Have I been living under a misconception? I thought when supply dropped, the main consequence was:
-- Reduced current flowing through the generators at the plant,
-- This reduced current means there's less torque holding back the turbines, so the resulting power imbalance causes the rotor's speed start to increase (assuming no control system intervenes)
-- This higher rotor speed manifests as a higher
frequency in our power sockets at home, not higher
voltage (the voltage at the plant might maybe move as well, but there's so much voltage regulation/autotransformers between there and your house that there's not going to be any correlation left over.)
Thus, in a very real sense, all the generators in the grid are rotating in lockstep, as if they're connected by some sort of mystical invisible (albeit slightly stretchy) belt, with all the steam turbines trying to spin the generators faster and all the users extracting energy by trying to slow the rotor down (extracting power in the process). Hence, the problem of matching supply to demand reduces to a problem of regulating steam to a turbine in order to regulate its rotational speed (albeit actually very complicated with so many different plants etc). Of course, the grid operators have control over many of our hot water cylinders, which is an excellent place to dump pulses of excess load (if it helps, think of it as a "brake" for the turbines), in addition to pumped hydro and battery storage, etc.

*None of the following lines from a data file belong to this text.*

(** [pullModel] fulfils with [undefined], and so does a [return] of its
    promise: the value is [None] then, [Some false] for an unknown endpoint. *)
Definition pullOllamaModel (this : t) (endpointId wanted : string)
    (answer : Completion (Response unit unit)) : IO (option bool) :=
  match find_ollama this endpointId with
  | None => IO.ret (Some false)
  | Some service =>
      _ ← OllamaService.pullModel service wanted answer;
      IO.ret None
  end.

End ComparisonService.

(** ** [pages/ComparisonDashboard] *)

Module ComparisonDashboard.

(** The page's own [ModelMetrics]: one point of a model's history. *)
Record ModelMetrics : Type := mkRow {
  modelId : string;
  row_modelName : string;
  row_timestamp : Z;
  row_responseTime : JS.num;
  row_tokensPerSecond : JS.num;
  row_totalTokens : JS.num;
  row_promptTokens : JS.num;
  row_completionTokens : JS.num;
  row_processingTime : JS.num
}.

Record Toast : Type := mkToast {
  title : string;
  description : string;
  variant : string
}.

(** The React state [handleCompare] reads and writes. *)
Record State : Type := mkState {
  prompt : string;
  isProcessing : bool;
  selectedModels : list string;
  performance : gmap string (list ModelMetrics);
  startTime : option Z;
  configs : ProviderConfigs
}.

(** An element of [enabledModels]. *)
Inductive Model : Type :=
| APIModel (config : APIEndpointConfig)
| OllamaModel (config : OllamaEndpointConfig).

Definition base (m : Model) : BaseModelConfig :=
  match m with
  | APIModel c => c
  | OllamaModel c => c
  end.

Definition enabledModels (st : State) : list Model :=
  (APIModel <$> filter (λ m : APIEndpointConfig, enabled m = true) (cfg_openai (configs st)))
  ++ (OllamaModel <$> filter (λ m : OllamaEndpointConfig, enabled m = true)
                        (cfg_ollama (configs st))).

(** [enabledModels.find(m => m.id === modelId)] *)
Definition find_model (st : State) (wanted : string) : option Model :=
  List.find (λ m, String.eqb (id (base m)) wanted) (enabledModels st).

(** What one click meets: the clock at the start; for each selected model
    (by position) what the server of its connection answers to the service
    built for it (to its tags request, to its show requests by position in
    the listing, to its generate request) and the clock when its result is
    built; the order in which the calls settle. *)
Record Env : Type := mkEnv {
  now : Z;
  tags : nat → Completion (Response unit OllamaService.TagsData);
  shows : nat → nat → Completion (Response unit OllamaModelInfo);
  answer : nat → Completion (Response ErrorBody OllamaService.OllamaStats);
  built : nat → Z;
  settle_order : list nat
}.

(** What one click does: the toasts in the order they are shown; the
    requests sent before the handler first waits, in the order they are
    sent; for each selected model (by position), the requests the service
    built for it sends afterwards, as its listing is answered; the state
    after the last update. *)
Record Effects : Type := mkEffects {
  toasts : list Toast;
  requests : list Call;
  background : list (list Call);
  state : State
}.

Definition destructive (title description : string) : Toast :=
  mkToast title description "destructive".

(** The [try] block of the callback mapped over [selectedModels], once the
    service is built: the completion is asked for and the point of history is
    made of what it fulfils with. *)
Definition attempt (st : State) (env : Env) (i : nat) (wanted : string)
    (config : OllamaEndpointConfig) : Async ModelMetrics :=
  metrics ← OllamaService.generateCompletion config (prompt st) (answer env i);
  Async.ret (mkRow wanted (name config) (built env i)
    (OllamaService.cm_responseTime metrics)
    (OllamaService.cm_tokensPerSecond metrics)
    (OllamaService.cm_totalTokens metrics)
    (JS.or_num (OllamaService.cm_promptTokens metrics) (JS.of_Z 0))
    (JS.or_num (OllamaService.cm_completionTokens metrics) (JS.of_Z 0))
    (OllamaService.cm_processingTime metrics)).

(** One run of the callback: the requests sent before it first waits, those
    its service sends in the background, the toast it shows when its call is
    rejected, and its promise, which is never rejected. *)
Record Started : Type := mkStarted {
  at_once : list Call;
  later : list Call;
  error_toasts : list Toast;
  promise : Completion (option ModelMetrics)
}.

(** The callback mapped over [selectedModels]. Only a model whose provider is
    ['ollama'] gets a service; the provider type of an [APIEndpointConfig]
    excludes it. *)
Definition processModel (st : State) (env : Env) (i : nat) (wanted : string) : Started :=
  match find_model st wanted with
  | Some (OllamaModel config) =>
      if String.eqb (provider config) "ollama" then
        let service := OllamaService.constructor config (tags env i) (shows env i) in
        let call := attempt st env i wanted config in
        mkStarted (service.1 ++ (of_request <$> Async.requests call)) service.2
          match Async.outcome call with
          | Resolved _ => []
          | Rejected message => [destructive ("Error with " +:+ name config) message]
          end
          match Async.outcome call with
          | Resolved result => Resolved (Some result)
          | Rejected _ => Resolved None
          end
      else mkStarted [] [] [] (Resolved None)
  | Some (APIModel _) | None => mkStarted [] [] [] (Resolved None)
  end.

(** [(prev[id] || []).slice(-9)] followed by the new point, for each result;
    the history is keyed by identifiers that are not names of members of
    [Object.prototype]. *)
Definition record_results (prev : gmap string (list ModelMetrics))
    (results : list ModelMetrics) : gmap string (list ModelMetrics) :=
  fold_left
    (λ newPerformance result,
       let history := default [] (newPerformance !! modelId result) in
       <[modelId result := drop (length history - 9) history ++ [result]]> newPerformance)
    results prev.

(** The callbacks run in the order of the selection up to their first wait;
    each shows its toast when its call settles; the handler goes on when all
    have settled. *)
Definition handleCompare (st : State) (env : Env) : Effects :=
  if String.eqb (JS.trim (prompt st)) "" then
    mkEffects [destructive "Error" "Please enter a prompt to compare"] [] [] st
  else if (length (selectedModels st) =? 0)%nat then
    mkEffects [destructive "Error" "Please select at least one model to compare"] [] [] st
  else
    let calls := imap (processModel st env) (selectedModels st) in
    let shown :=
      schedule (length calls) (settle_order env)
        ≫= (λ i, default [] (error_toasts <$> calls !! i)) in
    let run : Completion (list ModelMetrics) :=
      match promise_all (settle_order env) (promise <$> calls) with
      | Resolved settled =>
          let results := omap (λ r, r) settled in
          if (length results =? 0)%nat
          then Rejected "No successful model responses"
          else Resolved results
      | Rejected message => Rejected message
      end in
    match run with
    | Resolved results =>
        mkEffects shown (concat (at_once <$> calls)) (later <$> calls)
          (mkState (prompt st) false (selectedModels st)
             (record_results (performance st) results) (Some (now env)) (configs st))
    | Rejected message =>
        mkEffects
          (shown ++ [destructive "Error"
                       (JS.or_str (Some message) "Failed to process comparison")])
          (concat (at_once <$> calls)) (later <$> calls)
          (mkState (prompt st) false (selectedModels st) (performance st)
             (Some (now env)) (configs st))
    end.

(** *** The check box of a model *)

(** [setSelectedModels(prev => checked ? [...prev, model.id]
    : prev.filter(id => id !== model.id))]; [checked] is the truthiness of
    what the box reports. *)
Definition onCheckedChange (prev : list string) (model : string) (checked : bool)
    : list string :=
  if checked then prev ++ [model] else filter (λ i, i ≠ model) prev.

(** *** [prepareChartData] *)

(** A property of a history point read by name, [modelMetrics[metricKey]],
    among the properties the point itself has *)
Inductive Value : Type :=
| Number (n : JS.num)
| Text (s : string)
| Undefined.

Definition metric (m : ModelMetrics) (metricKey : string) : Value :=
  if String.eqb metricKey "modelId" then Text (modelId m)
  else if String.eqb metricKey "modelName" then Text (row_modelName m)
  else if String.eqb metricKey "timestamp" then Number (JS.of_Z (row_timestamp m))
  else if String.eqb metricKey "responseTime" then Number (row_responseTime m)
  else if String.eqb metricKey "tokensPerSecond" then Number (row_tokensPerSecond m)
  else if String.eqb metricKey "totalTokens" then Number (row_totalTokens m)
  else if String.eqb metricKey "promptTokens" then Number (row_promptTokens m)
  else if String.eqb metricKey "completionTokens" then Number (row_completionTokens m)
  else if String.eqb metricKey "processingTime" then Number (row_processingTime m)
  else Undefined.

(** The set [allTimestamps] *)
Definition allTimestamps (history : gmap string (list ModelMetrics)) : gset Z :=
  list_to_set (row_timestamp <$> concat (map_to_list history).*2).

(** [Array.from(allTimestamps).sort((a, b) => a - b)]: the members of the
    set in increasing order, whatever the order they were added in *)
Definition sortedTimestamps (history : gmap string (list ModelMetrics)) : list Z :=
  merge_sort Z.le (elements (allTimestamps history)).

(** The object built for one timestamp: its own key, then one key per
    selected model that has a point at that time, named after the model *)
Definition dataPoint (st : State) (metricKey : string) (time : Z) : gmap string Value :=
  fold_left
    (λ point wanted,
       match performance st !! wanted ≫= List.find (λ m, (row_timestamp m =? time)%Z) with
       | Some modelMetrics =>
           <[row_modelName modelMetrics := metric modelMetrics metricKey]> point
       | None => point
       end)
    (selectedModels st) {["timestamp" := Number (JS.of_Z time)]}.

Definition prepareChartData (st : State) (metricKey : string) : list (gmap string Value) :=
  match startTime st with
  | None => []
  | Some t =>
      if (t =? 0)%Z then []
      else dataPoint st metricKey <$> sortedTimestamps (performance st)
  end.

End ComparisonDashboard.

Hence, the short-term imbalance storage capacity of the grid is in the combined mechanical inertia of all the generators in the grid, not (traditionally) capacitors. This manifests as the mains frequency shifting over time,
as shown here. The cool part is that many grid operators guarantee that although the frequency might change in the short term, the total number of cycles per day or per week are tightly regulated to be correct; so you can use it as a pretty decent time source for a clock (and indeed, many clocks used to work this way.)